Illegal poaching accounts for over half of all deaths of Swedish wolves, suggests a new study.

Basing their estimates on long-term wolf counts, the researchers reveal that two-thirds of poaching goes undetected.

The study suggests that without the past decade of persecution Swedish wolves would be four times more abundant than they are today.

The study's findings are reported in Proceedings of the Royal Society B.

"Many have speculated that poaching levels are high for many threatened species of carnivores," said Chris Carbone from the Zoological Society of London.

"This study presents an important step in trying to quantify this hidden threat," he added.

The new study predicts the size of the wolf Swedish population each year based on counts from the previous year.

These counts are based on radio-tracked wolves and the more traditional 'footprint count', used in Sweden for over 10 years to estimate wolf numbers.
Counting canines

The researchers' estimates took account of confirmed cases of wolf mortality - such as when a wolf is killed on the road, dies from disease or is found killed.

However, when the team, based at Grimso Wildlife Research Station in Sweden, compared the expected numbers produced by their models to the actual number of wolves in the wild, they found they were over estimating the size of the population.

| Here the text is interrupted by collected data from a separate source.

(* ===== verification/IntentSafety.v ===== *)
(** An intent's effect is booked at most once by any sequence of the API's operations, as long as
    commits are acknowledged and a settlement sees the intent as it stands; and what happens when
    it does not. *)
From S2P Require Import Prelude Prog Schema Rules Domain Chain Intents IntentBooks.

(** ** The rows booked under a transaction hash *)
Definition count {A} (p : A -> bool) (l : list A) : nat := List.length (List.filter p l).

Lemma count_app {A} (p : A -> bool) l l' : count p (l ++ l') = (count p l + count p l')%nat.
Proof. unfold count. by rewrite List.filter_app, length_app. Qed.

Definition booked (h : string) (d : Database) : nat :=
  (count (fun r : draw_row => eqs (dr_txHash r) h) (d draw) +
   count (fun r : repayment_row => eqs (rp_txHash r) h) (d repayment) +
   count (fun r : exitFill_row => eqs (ef_txHash r) h) (d exitFill))%nat.

Lemma booked_ext h d d' :
  d' draw = d draw -> d' repayment = d repayment -> d' exitFill = d exitFill -> booked h d' = booked h d.
Proof. unfold booked. by intros -> -> ->. Qed.

Definition none_pending (h : string) (d : Database) : Prop :=
  forall r, In r (d txIntent) -> is_pending h r = false.

Definition has_pending (h : string) (d : Database) : Prop :=
  exists r, In r (d txIntent) /\ is_pending h r = true.

(** A booked hash belongs to an intent on file that is no longer pending; hashes are unique. *)
Definition Inv (d : Database) : Prop :=
  NoDup (List.map ti_txHash (d txIntent)) /\
  forall h, booked h d = 0%nat \/
    (booked h d = 1%nat /\ none_pending h d /\ In h (List.map ti_txHash (d txIntent))).

Lemma Inv_pending h d : Inv d -> has_pending h d -> booked h d = 0%nat.
Proof.
  intros [_ Hi] (r & Hr & Hp). destruct (Hi h) as [|(_ & Hn & _)]; [done|]. by rewrite Hn in Hp.
Qed.
(* ===== verification/KeeperSafety.v ===== *)
(** What the keeper's jobs submit, and why: every contract invocation a job builds is backed by
    contract reads made earlier in the same run, and what a job books is what it did on chain. *)
From S2P Require Import Prelude Prog Schema Rules Domain Rpc Chain Intents Keeper.

Notation keeper_entry := (entry KeeperCall string).

(** The invocation an entry of the log built an envelope for. *)
Definition built (e : keeper_entry) : option Invocation :=
  match e with
  | ECall c _ => match c with Build i => Some i | _ => None end
  | EOut _ => None
  end.

(** Every invocation built so far was justified by the log before it. *)
Definition justified (J : list keeper_entry -> Invocation -> Prop) (log : list keeper_entry) : Prop :=
  forall l1 e l2 i, log = l1 ++ e :: l2 -> built e = Some i -> J l1 i.

Lemma justified_nil J : justified J [].
Proof. intros l1 e l2 i E. by destruct l1. Qed.

Lemma justified_snoc J log x :
  justified J log -> (forall i, built x = Some i -> J log i) -> justified J (log ++ [x]).
Proof.
  intros Hj Hx l1 e l2 i [(-> & <- & <-)|[l2' E]]%snoc_split Hb; [by apply Hx|by eapply Hj].
Qed.

Definition no_build (e : keeper_entry) : Prop := built e = None.

Lemma justified_app J log l : justified J log -> Forall no_build l -> justified J (log ++ l).
Proof.
  revert log. induction l as [|x l IH]; intros log Hj Hl; [by rewrite app_nil_r|].
  inversion Hl as [|? ? Hx Hl']; subst. replace (log ++ x :: l) with ((log ++ [x]) ++ l) by (by rewrite <- app_assoc).
  apply IH; [|done]. apply justified_snoc; [done|]. unfold no_build in Hx. congruence.
Qed.

(** An invocation whose transaction the network reported as successful. *)
Definition landed (log : list keeper_entry) (i : Invocation) (hash : string) : Prop :=
  exists xdr signed st,
    In (ECall (Build i) (Ok xdr)) log /\ In (ECall (Sign xdr) (Ok signed)) log /\
    In (ECall (SendTransaction signed) (Ok (SendR st hash))) log /\
    In (ECall (GetTransactionStatus hash) (Ok "SUCCESS")) log.

Section Submit.
Context `{KeeperSdk} (Adm : @admissible KeeperCall).
Notation world := keeper_world.
Implicit Types w : world.

(** Steps that build nothing and leave the database alone. *)
Definition quiet w w' : Prop :=
  w_db w' = w_db w /\ exists l, w_log w' = w_log w ++ l /\ Forall no_build l.

Lemma quiet_refl w w' : w_db w' = w_db w -> w_log w' = w_log w -> quiet w w'.
Proof. intros Hd Hl. split; [done|]. exists []. by rewrite app_nil_r. Qed.

Lemma quiet_trans w1 w2 w3 : quiet w1 w2 -> quiet w2 w3 -> quiet w1 w3.
Proof.
  intros [Hd1 (l1 & Hl1 & Hf1)] [Hd2 (l2 & Hl2 & Hf2)]. split; [congruence|].
  exists (l1 ++ l2). rewrite Hl2, Hl1, app_assoc. split; [done|]. by apply Forall_app.
Qed.
(** The latest event of a line, the first pledge found on it and the latest snapshot of an asset. *)
Definition last_event (lineId : string) : monitor_prog (option marginEvent_row) :=
  rows <- stmt (select marginEvent (fun e => eqs (me_creditLineId e) lineId)) ;;
  Ret (hd_error (order_desc me_createdAt rows)).

Definition latest_snapshot (assetId : string) : monitor_prog (option priceSnapshot_row) :=
  rows <- stmt (select priceSnapshot (fun s => eqs (ps_assetId s) assetId)) ;;
  Ret (hd_error (order_desc ps_createdAt rows)).

Definition snapshot_of_line (lineId : string) : monitor_prog (option string) :=
  pledgeRow <- select_one pledge (fun p => eqs (pl_creditLineId p) lineId) ;;
  match pledgeRow with
  | Some p => snapshot <- latest_snapshot (pl_assetId p) ;; Ret (option_map ps_id snapshot)
  | None => Ret None
  end.

Definition alerts (state : string) : bool := eqs state "MarginCall" || eqs state "Liquidation".

Definition recomputeLine (lineId contractLineId : string) : monitor_prog RecomputeLineResult :=
  n <- lift (BigInt contractLineId) ;;
  view <- call (ReadLtv n) ;;
  lastEvent <- last_event lineId ;;
  let fromState := me_toState <$> lastEvent in
  let changed := negb (bool_decide (fromState = Some (lv_state view))) in
  (if changed
   then
     priceSnapshotId <- snapshot_of_line lineId ;;
     stmt (insert marginEvent (fun s => MarginEvent (st_uuid s) lineId (default "Healthy" fromState) (lv_state view)
       (lv_ltvBps view) priceSnapshotId (st_now s))) ;;;
     if alerts (lv_state view) then emit (MarginCallAlert lineId (lv_state view) (lv_ltvBps view)) else Ret tt
   else Ret tt) ;;;
  Ret (Recomputed changed fromState (lv_state view) (lv_ltvBps view)).
(* ===== verification/IndexerLife.v ===== *)
(** [services/indexer/src/index.ts]: the indexer's endless loop over its cycles, with what it keeps in
    memory between them and loses when it is restarted; and that it loses no event but those the node
    left out of an answer, on a node that answers out of one history. *)
From S2P Require Import Prelude Prog Schema Rules Domain Chain Intents Indexer IndexerSafety.

(** ** The loop *)
(** A pass of the loop; a restart, which forgets the state. *)
Inductive IndexerEvent := CyclePasses | Restarts.

Section Loop.
Context `{IndexerSdk} (fuel : nat) (contractIds : list string) (lagAlertLedgers : Z).

(** The body of the loop: an exception is logged, and leaves [state] as it was. *)
Definition index_step (state : option Z) (event : IndexerEvent) : indexer_prog (option Z) :=
  match event with
  | CyclePasses =>
      result <- attempt (runIndexerCycle fuel contractIds state lagAlertLedgers) ;;
      Ret match result with Ok (_, state') => state' | Err _ => state end
  | Restarts => Ret None
  end.

(** [main]: from a fresh start, until now. *)
Definition index_life (events : list IndexerEvent) : indexer_prog (option Z) := fold index_step None events.
End Loop.

(** ** A node that tells the truth *)
(** The events of the chain up to a ledger, as a filter selects them: in the order of their ledgers, each
    with an id of its own; later ledgers add to them. *)
Record Node := MkNode {
  upto : list (list string) -> Z -> list RawChainEvent;
  upto_ledger : forall filters t ev, In ev (upto filters t) -> 0 < re_ledger ev <= t;
  upto_grows : forall filters t t', t <= t' -> exists more, upto filters t' = upto filters t ++ more /\
    Forall (fun ev => t < re_ledger ev) more;
  upto_sorted : forall filters t, StronglySorted (fun a b => re_ledger a <= re_ledger b) (upto filters t);
  upto_ids : forall filters t, NoDup (List.map re_id (upto filters t));
  upto_id : forall filters t ev, In ev (upto filters t) -> exists i, re_id ev = Some i /\ i <> "" }.

(** An answer with events holds the first of them after the place asked for, in their order: at most as
    many as asked for, and fewer when the node stops looking before its tip, as it may anywhere (a request
    scans a bounded number of ledgers).  An answer may also be an error. *)
Definition page_answer (node : Node) (from : EventsFrom) (filters : list (list string)) (limit : Z) (page : GetEventsResult) : Prop :=
  exists n, (n <= Z.to_nat limit)%nat /\
  match from with
  | FromLedger l => ep_events page = take n (List.filter (fun ev => l <=? re_ledger ev) (upto node filters (ep_latestLedger page)))
  | FromCursor i => exists before ev after, upto node filters (ep_latestLedger page) = before ++ ev :: after /\ re_id ev = Some i /\
      ep_events page = take n after
  end.
Definition truthful_answer (node : Node) (X : Type) (c : IndexerCall X) (r : outcome X) : Prop :=
  match c in IndexerCall X return outcome X -> Prop with
  | RpcGetEvents from filters limit => fun r => match r with Ok page => page_answer node from filters limit page | Err _ => True end
  | RpcGetLatestLedger | RpcGetHealth => fun _ => True
  end r.

Notation indexer_log := (list (entry IndexerCall IndexerOut)).

(** The event comes after the place asked for, in what the node knew when it answered. *)
Definition asked_for (node : Node) (from : EventsFrom) (filters : list (list string)) (tip : Z) (ev : RawChainEvent) : Prop :=
  match from with
  | FromLedger l => In ev (upto node filters tip) /\ l <= re_ledger ev
  | FromCursor i => exists before c after, upto node filters tip = before ++ c :: after /\ re_id c = Some i /\ In ev after
  end.

(** The node left the event out: it answered a request that asked for it, naming a tip at or past its
    ledger, with a page that was not full and did not hold it. *)
Definition left_out (node : Node) (filters : list (list string)) (log : indexer_log) (ev : RawChainEvent) : Prop :=
  exists from page, In (ECall (RpcGetEvents from filters PAGE_SIZE) (Ok page)) log /\
    Z.of_nat (List.length (ep_events page)) < PAGE_SIZE /\ ~ In ev (ep_events page) /\
    re_ledger ev <= ep_latestLedger page /\ asked_for node from filters (ep_latestLedger page) ev.

#[export] Instance RawChainEvent_eq_dec : EqDecision RawChainEvent.
Proof. solve_decision. Defined.

(** ** Lists of events *)
Lemma filter_split {A} (P : A -> bool) l a z b :
  List.filter P l = a ++ z :: b -> exists pre post, l = pre ++ z :: post /\ List.filter P pre = a /\ P z = true /\ List.filter P post = b.
Proof.
  revert a. induction l as [|x l IH]; intros a; cbn; [by destruct a|]. destruct (P x) eqn:Ex.
  - destruct a as [|a0 a]; cbn; intros [= -> E]; [by exists [], l|]. destruct (IH a E) as (pre & post & -> & E1 & Hz & E2).
    exists (a0 :: pre), post. cbn. rewrite Ex, E1. done.
  - intros E. destruct (IH a E) as (pre & post & -> & E1 & Hz & E2). exists (x :: pre), post. cbn. by rewrite Ex.
Qed.

Lemma split_unique {A B} (f : A -> B) pre x post pre' x' post' :
  NoDup (List.map f (pre ++ x :: post)) -> pre ++ x :: post = pre' ++ x' :: post' -> f x = f x' -> pre = pre' /\ x = x'.
Proof.
  revert pre'. induction pre as [|a pre IH]; intros [|a' pre']; cbn; intros Hnd E Ef.
  - by injection E.
  - injection E as -> ->. apply NoDup_cons in Hnd as [Hni _]. exfalso. apply Hni. rewrite Ef, map_app. apply list_elem_of_In, in_app_iff.
    right. by left.
  - injection E as <- <-. apply NoDup_cons in Hnd as [Hni _]. exfalso. apply Hni. rewrite <- Ef, map_app. apply list_elem_of_In, in_app_iff.
    right. by left.
  - injection E as <- E. apply NoDup_cons in Hnd as [_ Hnd]. destruct (IH pre' Hnd E Ef) as [-> ->]. done.
Qed.

Lemma filter_Forall {A} (P : A -> bool) l : Forall (fun x => P x = true) l -> List.filter P l = l.
Proof. induction 1 as [|x l Hx _ IH]; cbn; [done|]. by rewrite Hx, IH. Qed.

Lemma full_page {A} n (l : list A) : take n l <> [] ->
  exists page z rest, take n l = page ++ [z] /\ l = page ++ z :: rest.
Proof.
  intros H0. destruct (take n l) as [|x p] eqn:Et using rev_ind; [done|]. exists p, x, (drop n l). split; [done|].
  rewrite <- (firstn_skipn n l) at 1. change (firstn n l) with (take n l). rewrite Et. by rewrite <- app_assoc.
Qed.

Section Chain.
Context (node : Node) (filters : list (list string)).
Notation E := (upto node filters).

Lemma upto_at_most t t' ev : In ev (E t) -> re_ledger ev <= t' -> In ev (E t').
Proof.
  intros Hin Hl. destruct (Z.le_gt_cases t t') as [Ht|Ht].
  - destruct (upto_grows node filters t t' Ht) as (more & -> & _). apply in_app_iff. by left.
  - destruct (upto_grows node filters t' t) as (more & Em & Hm); [lia|]. rewrite Em in Hin. apply in_app_iff in Hin as [|Hin]; [done|].
    rewrite Forall_forall in Hm. apply list_elem_of_In in Hin. specialize (Hm ev Hin). cbn in Hm. lia.
Qed.

(** The place of an id does not depend on the tip. *)
Lemma same_place t t' pre x post pre' x' post' :
  E t = pre ++ x :: post -> E t' = pre' ++ x' :: post' -> re_id x = re_id x' -> pre = pre' /\ x = x'.
Proof.
  assert (Hle : forall t t' pre x post pre' x' post', t <= t' -> E t = pre ++ x :: post -> E t' = pre' ++ x' :: post' ->
    re_id x = re_id x' -> pre = pre' /\ x = x').
  { clear. intros t t' pre x post pre' x' post' Ht E1 E2 Eid. destruct (upto_grows node filters t t' Ht) as (more & Em & _).
    pose proof (upto_ids node filters t') as Hnd. rewrite E1 in Em. rewrite <- app_assoc in Em. cbn in Em.
    rewrite Em in Hnd, E2. by eapply split_unique. }
  intros E1 E2 Eid. destruct (Z.le_ge_cases t t') as [Ht|Ht]; [by eapply (Hle t t')|].
  destruct (Hle t' t pre' x' post' pre x post Ht E2 E1 (eq_sym Eid)). auto.
Qed.

Lemma later_ledgers t pre x post l : E t = pre ++ x :: post -> l <= re_ledger x ->
  List.filter (fun ev => l <=? re_ledger ev) post = post.
Proof.
  intros Et Hl. apply filter_Forall. pose proof (upto_sorted node filters t) as Hs. rewrite Et in Hs. clear Et.
  induction pre as [|a pre IH]; cbn in Hs; apply StronglySorted_inv in Hs as [Hs Hx]; [|by apply IH].
  eapply Forall_impl; [exact Hx|]. cbn. intros b Hb. apply Z.leb_le. lia.
Qed.
End Chain.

Conservation biologist Guillaume Chapron, and one of the team, suspects that 'cryptic poaching', poaching that goes undetected, accounts for this difference.

The poaching we see is the "tip of the iceberg," he said.

The researchers predict that without the last decade of poaching, wolves would have numbered around a thousand by 2009, four times the number reported that year.

Wolves are known to kill the dogs that many Swedes use to hunt moose, and despite up to four year prison sentence if caught poaching, a few people do not hestitate to take a shot at a wolf.
Founding fins

Poaching is not the only threat to the Swedish wolf.

These large carnivores went extinct in Sweden in the 1970s, and the population has since re-established itself after a handful of migratory Finnish wolves took over the empty territories.

Today, all 250 or so Swedish wolves have descended from these few founding individuals.

And so the population is highly inbred and suffers from skeletal abnormalities and problems reproducing.

Further reducing the number of wolves by poaching leaves this population very vulnerable to further inbreeding, explained Dr Chapron.